BURSA ARENA / Haber Merkezi
Türk Siyaset ve Güvenlik Akademisi'nin gazetemize gönderdiği ve ilginç gördüğümüz bir bilimsel analizi Siz okuyucularımızla paylaşıyoruz. Lora Ateş tarafından çevirisi yapılan makale şöyle;
Kendini gerçeği bulmaya adamış olan herhangi biri özellikle fraktal geometride yer alan 1 ila 9 sayılarının matematiksel yapıları ve inanılmaz simetrileriyle karşılaşınca önünde sonunda şaşırmaya başlar. En temel bir örnek verecek olursak şu aşağıda yer alan dokuz eşitliğe bir bakın:
(1 x 8) + 1= 9
(12 x 8) + 2 = 98
(123 x 8) + 3 = 987
(1234 x 8) + 4 = 9876
(12345 x 8) + 5 = 98765
(123456 x 8) + 6 = 987654
(1234567 x 8) + 7 = 9876543
(12345678 x 8) + 8 = 98765432
(123456789 x 8) + 9 = 987654321
Şaşırtıcı değil mi? Bundan başka tarihteki Archimedes, Copernicus, Socrates ve DaVinci gibi tüm büyük filozofların aynı zamanda matematikçi olmalarını da oldukça ilginç bulurum.

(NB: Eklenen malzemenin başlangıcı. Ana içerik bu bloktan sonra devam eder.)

(* ===== verification/TreeEdit.v ===== *)
(** * Growing the block tree

    Writing a pointer of the tree, allocating a branch, splicing it in:
    [alloc_branch], [splice_branch] and [gas_get_block] with [create]. *)

From S2P Require Import Prelude Mem Layout Kernel Alloc Itree Tree.

(** ** Frames *)

Lemma K_bind_kwp_mod {B} f (k : unit -> K B) s Q : kwp (kmod f ≫= k) s Q = kwp (k tt) (f s) Q.
Proof. done. Qed.

Lemma kwp_bind2 {A B C} (c1 : K A) (c2 : K B) (k : K C) s Q :
  kwp (_ ← c1; c2) s (fun _ s' => kwp k s' Q) -> kwp (_ ← c1; _ ← c2; k) s Q.
Proof.
  intros (b & s' & E & HQ). rewrite K_bind_eq in E. destruct (c1 s) as [[a s1]|] eqn:E1; [|done].
  apply kwp_bind. exists a, s1. split; [done|]. apply kwp_bind. by exists b, s'.
Qed.

Lemma K_bind_kwp_get {A B} (f : kst -> A) (k : A -> K B) s Q : kwp (kget f ≫= k) s Q = kwp (k (f s)) s Q.
Proof. done. Qed.

Section frames.
Context `{KL : KernelLaws} {new : K (Z * option errno)} {free : Z -> K unit} `{BA : !BlockAllocator new free}.

(** The allocator does not see changes outside of its blocks. *)
Lemma ba_ext sbi s s' :
  ba_inv sbi s -> s_fs_info s' = s_fs_info s -> s_blocksize_bits s' = s_blocksize_bits s -> k_buf s' = k_buf s ->
  ba_inv sbi s' /\ forall x, in_zone sbi x -> ba_used sbi s' x = ba_used sbi s x.
Proof.
  intros I E1 E2 E3. apply ba_stable; [done| |by rewrite E3]. apply ba_mounted in I. by apply (mounted_ext s).
Qed.

Lemma mounted_put_buf s sbi b m :
  mounted s sbi -> is_block (s_blocksize_bits s) m -> mounted (with_buf (<[b := m]> (k_buf s)) s) sbi.
Proof.
  intros [M1 M2 M3] Hl. split; [done|done|]. cbn [k_buf with_buf s_blocksize_bits]. intros c Hc.
  destruct (Z.eq_dec c b) as [->|]; [exists m; by rewrite lookup_insert_eq|].
  rewrite lookup_insert_ne by done. by apply M3.
Qed.

Lemma ba_put sbi s b m :
  ba_inv sbi s -> in_zone sbi b -> is_block (s_blocksize_bits s) m ->
  ba_inv sbi (with_buf (<[b := m]> (k_buf s)) s) /\
  forall x, in_zone sbi x -> ba_used sbi (with_buf (<[b := m]> (k_buf s)) s) x = ba_used sbi s x.
Proof.
  intros I [Hz _] Hm. apply ba_stable; [done|apply mounted_put_buf; [by apply ba_mounted|done]|].
  intros c Hc. cbn [k_buf with_buf]. by rewrite lookup_insert_ne by lia.
Qed.

Lemma zone_small sbi s b : ba_inv sbi s -> in_zone sbi b -> 0 < b < 2 ^ 31 /\ s32 b = b /\ u32 b = b.
Proof.
  intros I Hz. apply ba_mounted in I. destruct (zone_pos s sbi b I Hz) as (H1 & H2 & _).
  rewrite s32_small, u32_small; lia.
Qed.

Lemma block_words s sbi m : mounted s sbi -> is_block (s_blocksize_bits s) m <-> blen m = 4 * ic_of (s_blocksize_bits s).
Proof.
  intros M. pose proof (g_bits _ _ (mt_geom _ _ M)). unfold is_block, ic_of.
  replace (2 ^ s_blocksize_bits s) with (4 * 2 ^ (s_blocksize_bits s - 2)); [done|].
  replace (s_blocksize_bits s) with (2 + (s_blocksize_bits s - 2)) at 2 by lia. by rewrite Z.pow_add_r by lia.
Qed.

(** Freeing a list of data blocks. *)
Lemma free_list {A} (f : A -> Z) (l : list A) : forall sbi s,
  ba_inv sbi s -> Forall (fun e => in_zone sbi (f e)) l ->
  kwp (kfor l (fun e => free (f e))) s (fun _ s' =>
    ba_inv sbi s' /\ alloc_frame sbi s s' /\
    forall x, in_zone sbi x -> ba_used sbi s' x = negb (bool_decide (x ∈ f <$> l)) && ba_used sbi s x).
Proof.
  induction l as [|e l IH]; intros sbi s I Hl; cbn [kfor].
  - apply kwp_ret. split; [done|]. split; [apply alloc_frame_refl|]. done.
  - inversion_clear Hl as [|? ? He Hl']. apply kwp_bind. eapply kwp_mono; [by apply ba_free|].
    intros _ s1 (I1 & F1 & U1). eapply kwp_mono; [by apply (IH sbi s1)|]. intros _ s2 (I2 & F2 & U2).
    split; [done|]. split; [by eapply alloc_frame_trans|]. intros x Hx. rewrite U2, U1 by done.
    rewrite fmap_cons. rewrite andb_assoc, <- negb_orb. f_equal. f_equal.
    destruct (Z.eqb_spec x (f e)) as [->|Hne]; [rewrite orb_true_r; by rewrite bool_decide_eq_true_2 by left|].
    rewrite orb_false_r. apply bool_decide_ext. rewrite elem_of_cons. naive_solver.
Qed.

Lemma forget_list (l : list Indirect) : forall s,
  exists d, kfor l (fun e => forget (bh e)) s = Some (tt, with_dirty d (with_ref (k_ref s ∖ refs (omap bh l)) s)).
Proof.
  induction l as [|e l IH]; intros s; cbn [kfor omap list_omap].
  - exists (k_dirty s). rewrite refs_drop_0. by destruct s.
  - destruct (bh e) as [b|]; cbn [forget].
    + unfold bforget. rewrite K_bind_mod. destruct (IH (with_dirty (k_dirty s ∖ {[b]}) (with_ref (k_ref s ∖ {[+ b +]}) s))) as (d & ->).
      exists d. cbn [k_ref with_ref with_dirty]. by rewrite refs_drop.
    + rewrite (K_bind_some _ _ s tt s) by done. apply IH.
Qed.
End frames.

(** ** A branch of new blocks *)

(** Block [k] holds the next of [keys] at the first of [offs] and nothing else, and so on
    down the branch. *)
Fixpoint spine (ic : Z) (buf : gmap Z bytes) (k : Z) (offs keys : list Z) : Prop :=
  match offs, keys with
  | o :: offs, k' :: keys =>
      (exists m, buf !! k = Some m /\ blen m = 4 * ic /\
         forall a, 0 <= a < ic -> load 4 m (4 * a) = Some (if a =? o then k' else 0)) /\
      spine ic buf k' offs keys
  | _, _ => True
  end.

(** The node of the branch reached along [rest]. *)
Fixpoint spine_node (k : Z) (offs keys rest : list Z) {struct rest} : Z :=
  match rest, offs, keys with
  | [], _, _ => k
  | a :: rest, o :: offs, k' :: keys => if a =? o then spine_node k' offs keys rest else 0
  | _, _, _ => 0
  end.

Lemma spine_walk ic buf rest : forall k offs keys,
  spine ic buf k offs keys -> length keys = length offs -> (length rest <= length offs)%nat ->
  Forall (fun a => 0 <= a < ic) rest -> k <> 0 -> Forall (fun k => k <> 0) keys ->
  walk buf k rest = Some (spine_node k offs keys rest).
Proof.
  induction rest as [|a rest IH]; intros k offs keys S Hl Hr Hf Hk Hn; [done|].
  destruct offs as [|o offs], keys as [|k' keys]; cbn in Hl, Hr; try lia. cbn [walk spine_node].
  rewrite (proj2 (Z.eqb_neq k 0)) by done. destruct S as [(m & -> & _ & Hm) S]. inversion_clear Hf as [|? ? Ha Hf'].
  inversion_clear Hn as [|? ? Hk' Hn']. cbn [mbind option_bind]. rewrite Hm by done. cbn [mbind option_bind].
  destruct (a =? o); [apply IH; done || lia|apply walk_zero].
Qed.

Lemma spine_ext ic buf buf' : forall offs k keys,
  (forall b, b ∈ take (length keys) (k :: keys) -> buf' !! b = buf !! b) ->
  spine ic buf k offs keys -> spine ic buf' k offs keys.
Proof.
  induction offs as [|o offs IH]; intros k [|k' keys] E; try done. cbn [spine]. intros [(m & Hm & Hb) Sp]. split.
  - exists m. rewrite E; [done|]. cbn. by left.
  - apply IH; [|done]. intros b Hb'. apply E. change (length (k' :: keys)) with (S (length keys)).
    rewrite firstn_cons. by right.
Qed.

Fixpoint branch_entries (parent : Z) (offs keys : list Z) : list Indirect :=
  match offs, keys with
  | o :: offs, k :: keys => Ind (PBuf parent o) k (Some parent) :: branch_entries k offs keys
  | _, _ => []
  end.

Lemma branch_entries_keys : forall offs parent keys, (length keys <= length offs)%nat ->
  key <$> branch_entries parent offs keys = keys.
Proof.
  induction offs as [|o offs IH]; intros parent [|k keys]; cbn; intros Hl; try (done || lia).
  f_equal. apply IH. lia.
Qed.

Lemma branch_entries_bhs : forall offs parent keys, (length keys <= length offs)%nat ->
  omap bh (branch_entries parent offs keys) = take (length keys) (parent :: keys).
Proof.
  induction offs as [|o offs IH]; intros parent [|k keys]; cbn [length]; intros Hl; try (done || lia).
  cbn [branch_entries omap list_omap bh]. change (take (S (length keys)) (parent :: k :: keys)) with (parent :: take (length keys) (k :: keys)).
  f_equal. apply IH. lia.
Qed.

(** ** Allocating a branch *)

Section alloc.
Context `{KL : KernelLaws} {new : K (Z * option errno)} {free : Z -> K unit} `{BA : !BlockAllocator new free}.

Dev bir sudoku tahtasına benzer şekilde yaşam denilen insan deneyimi oldukça belirgin şekillerde 1 ila 9 sayıları arasında döner durur. Sistemde her şeyin bir yeri vardır ve her şey zaman ve uzayın sonsuz ağı içerisinde düzenli ve kusursuz bir şekilde yer alır. Gerçeğin açıklamalarından biri olan bu gizli bilgi mantık denilen matematiksel ağla tamamen uyumludur.
İNSANLAR GERÇEĞİ NEDEN GÖREMEZLER?
Bu soru Don Harkins’in 2001’de yazmış olduğu şu bilge sözlerle yanıtlanmıştır:
“Geçtiğimiz yıllarda insanların gerçeği neden göremediklerine dair – bu gerçek tokat gibi yüzlerine çarpsa da – pek çok teori geliştirip sonra da bu teorilerden vazgeçtim. “Komploları” görebilen bizler oldukça iyi bir şekilde belgelenmiş olan kolektif kölelik ve istismar sürecini anlatan konuları bile insanların neden idrak edemediklerine dair kendi kendimizle sayısız konuşmalara girişmişizdir. Bunun için en çok yapılan açıklama çoğu insanın gerçekte ne olup bittiğini sadece “görmek istemediklerine” dair yapılan açıklamadır.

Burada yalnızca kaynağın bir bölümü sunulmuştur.